MRI-based prediction models explained up to 76% of SleepEE variance at baseline (versus about 70% for body mass or DXA models). MRI models consistently identified greater metabolic adaptation magnitudes than simpler models. However, no statistically significant differences in metabolic adaptation existed among prediction models except at 12 months, where MRI-regression models detected significantly greater adaptation than body mass-based models.
Furthermore, analysis revealed a significant interaction showing progressively greater metabolic adaptation with increased precision of tissue assessment in CR but not AL participants, underscoring the importance of detailed organ and tissue metrics in understanding energy expenditure changes during CR.
Discussion
This detailed ancillary analysis of the CALERIE 2 trial provides key insights into the physiological adaptations to prolonged CR in healthy adults. Findings confirm that CR induces preferential losses in adipose tissue and skeletal muscle coupled with organ-specific size decreases, particularly in the heart and trends in liver mass, contributing to metabolic adaptation — a reduction in energy expenditure exceeding that predicted by weight loss alone.
MRI-derived organ and tissue mass assessments augmented the ability to detect metabolic adaptation compared to body mass or DXA-based metrics, highlighting the significant metabolic heterogeneity of different tissues. Notably, metabolically active organs like brain, liver, and kidneys, despite their relatively stable mass, play a disproportionate role in resting energy expenditure. The persistence of metabolic adaptation at 24 months as revealed by MRI and DXA models suggests sustained physiological recalibrations in response to prolonged caloric deficits.
However, the study reveals complexities: despite improved baseline predictive power with MRI metrics, physiological and behavioral factors unmeasured in the study likely influence energy expenditure adaptations. The lack of incremental benefit beyond DXA in explaining metabolic adaptation with MRI suggests limits due to cohort homogeneity and estimation methods, notably for heart mass approximations.
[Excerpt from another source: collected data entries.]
(** The instance. [json.Unmarshal] is given by [documents], the
    configuration that each well-formed configuration file stands for;
    [langs] is the table [store.Languages]. *)
Definition externals (home : string) (documents : string → option Config)
    (langs : list (string * string)) : Externals := {|
  strings_TrimSpace := TrimSpace;
  filepath_Join := Join;
  u_ExpandTildeInPath := ExpandTildeInPath home;
  json_Unmarshal b c :=
    match documents b with
    | Some c' => (c', None)
    | None => (c, Some (Errorf "json: cannot unmarshal" []))
    end;
  hex_DecodeString := DecodeString;
  securecookie_Encode := Encode;
  StoreCsv := store.StoreCsv;
  Lang := string * string;
  store_Languages := langs;
  store_NewStoreCsv := store.NewStoreCsv;
  StoreCsv_LangsCount s := store.languagesCount (store.index s);
  StoreCsv_StringsCount s := store.stringsCount (store.index s);
  StoreCsv_UntranslatedCount s := store.untranslatedCount (store.index s);
  StoreCsv_EditsCount s := Z.of_nat (length (store.edits s))
|}.

End sample.

(** * Inputs

    A command line, configuration documents and a file system on which
    the program is run in the examples that follow the properties. *)

Module inputs.

Definition languages : list (string * string) :=
  [("de", "German"); ("fr", "French"); ("pl", "Polish")].

Definition tab : string := String "009" EmptyString.
Definition lf : string := String "010" EmptyString.

(** A log with one string and its French translation. *)
Definition log : string :=
  "s" +:+ tab +:+ "h1" +:+ tab +:+ "Hello" +:+ lf
  +:+ "t" +:+ tab +:+ "h1" +:+ tab +:+ "fr" +:+ tab +:+ "Bonjour" +:+ lf.

Definition demo : AppConfig :=
  mkAppConfig " demo " "http://demo.example" "demo" "alice" "" "s3cret".
Definition tool : AppConfig :=
  mkAppConfig "tool" "" "tool" "bob" "" "t00l".
Definition nosecret : AppConfig :=
  mkAppConfig "tool" "" "tool" "bob" "" "".
Definition broken : AppConfig :=
  mkAppConfig "broken" "" "broken" "carol" "" "x".

Definition config_of (apps : list AppConfig) : Config :=
  mkConfig None apps (Some "00ff") (Some "00ff")
    (Some "key") (Some "secret") (Some "bucket") (Some "dir").

(** The configuration documents that [json.Unmarshal] accepts. *)
Definition documents (b : string) : option Config :=
  if (b =? "demo")%string then Some (config_of [demo])
  else if (b =? "demo twice")%string then Some (config_of [demo; demo])
  else if (b =? "no apps")%string then Some (config_of [])
  else None.

(** A file system whose [config.json] holds [conf]: the log of [demo],
    an empty log for [tool] and a file that is not a log for [broken]. *)
Definition files (conf : string) : FS := λ p,
  if (p =? "config.json")%string then Some (File conf)
  else if (p =? "../../data")%string then Some Dir
  else if (p =? "../../data/demo/translations.csv")%string then Some (File log)
  else if (p =? "../../data/tool/translations.csv")%string then Some (File "")
  else if (p =? "../../data/broken/translations.csv")%string
       then Some (File "not a record")
  else None.

Definition E : Externals := sample.externals "/home/u" documents languages.

Definition flags0 : Flags := mkFlags "config.json" ":5001" false false.

(** The initial state of the process. *)
Definition start (conf : string) : @State E :=
  initState flags0 true (files conf).

(** The state in which [m] returns, from [σ]. *)
Definition after {A} (m : @M E A) (σ : @State E) : @State E :=
  match m σ with
  | Ret _ σ' => σ'
  | _ => σ
  end.

(** The store of [demo], and [demo] as it is registered. *)
Definition store1 : store.StoreCsv :=
  store.mkStoreCsv "../../data/demo/translations.csv"
    [store.StringAdded "h1" "Hello"; store.TranslationSet "h1" "fr" "Bonjour"]
    (store.mkIndex [("h1", "Hello")] [("h1", "fr", "Bonjour")]).

Definition demo_app : @App E :=
  mkApp (mkAppConfig "demo" "http://demo.example" "demo" "alice" "" "s3cret")
    (Some (store1 : @StoreCsv E)).

(** The state in which [main] serves the configuration [demo]. *)
Definition served : @State E := after main (start "demo").

(** [served], with a new [App] for the configuration [c]. *)
Definition served_with (c : AppConfig) : @State E := after (NewApp c) served.

(** The initial state, with a new [App] for the configuration [c]. *)
Definition start_with (c : AppConfig) : @State E :=
  after (NewApp c) (start "demo").

End inputs.

(** * Properties *)

Section Properties.
Context `{Ext : Externals}.

(** ** Pointers *)

Lemma deref_Some σ p a : heap σ !! p = Some a → deref p σ = Ret a σ.
Proof. intros H. unfold deref. by rewrite H. Qed.

Lemma deref_None σ p : heap σ !! p = None → deref p σ = Panic.
Proof. intros H. unfold deref. by rewrite H. Qed.

Lemma deref_Ret σ p a σ' :
  deref p σ = Ret a σ' → heap σ !! p = Some a ∧ σ' = σ.
Proof.
  unfold deref. destruct (heap σ !! p) eqn:E; [|done].
  intros [= -> ->]. done.
Qed.

Lemma assign_Some σ p a b :
  heap σ !! p = Some a →
  assign p b σ = Ret tt (set_heap (<[p := b]> (heap σ)) σ).
Proof. intros H. unfold assign, bind. by rewrite (deref_Some _ _ _ H). Qed.

(** ** [stringEmpty] *)

Lemma len_0 s : (0 =? len s) = true ↔ s = ""%string.
Proof.
  unfold len. destruct s as [|c s]; simpl; [done|].
  split; done.
Qed.

Lemma stringEmpty_false s :
  stringEmpty s = false ↔ ∃ v, s = Some v ∧ v ≠ ""%string.
Proof.
  destruct s as [v|]; simpl.
  - split.
    + intros H. exists v. split; [done|]. intros ->. done.
    + intros (w & [= <-] & Hw). destruct (0 =? len v) eqn:E; [|done].
      apply len_0 in E. done.
  - split; [done|]. by intros (v & ? & _).
Qed.

Lemma eqb_empty_false s : (s =? "")%string = false ↔ s ≠ ""%string.
Proof. apply String.eqb_neq. Qed.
Limitations include the relatively small, healthy, and normal-weight sample limiting generalizability to other populations such as obese or metabolically compromised individuals who may experience different organ size and metabolic responses to CR. Advances in imaging, including cardiac-gated MRI, may refine assessments of organ contributions to energy metabolism. Finally, updated, human-specific tissue metabolic rates are needed to enhance predictive accuracy.
Conclusion
The study robustly demonstrates significant CR-induced reductions in organ and tissue mass alongside metabolic adaptation in energy expenditure. Incorporating advanced imaging of organ size refines understanding of the physiological basis for metabolic adaptation during sustained CR and emphasizes the metabolic significance of organ-specific tissue changes. These findings underscore the complexity of energy metabolism adaptations to CR and support the utility of high-resolution body composition analysis to inform clinical and translational research aimed at optimizing CR’s health benefits.
References
Falkenhain K, Redman LM, Chen W, Martin CK, Ravussin E, Shen W. Effect of caloric restriction on organ size and its contribution to metabolic adaptation: an ancillary analysis of CALERIE 2. Sci Rep. 2025 Aug 19;15(1):30374. doi: 10.1038/s41598-024-83762-0. PMID: 40830369; PMCID: PMC12365256.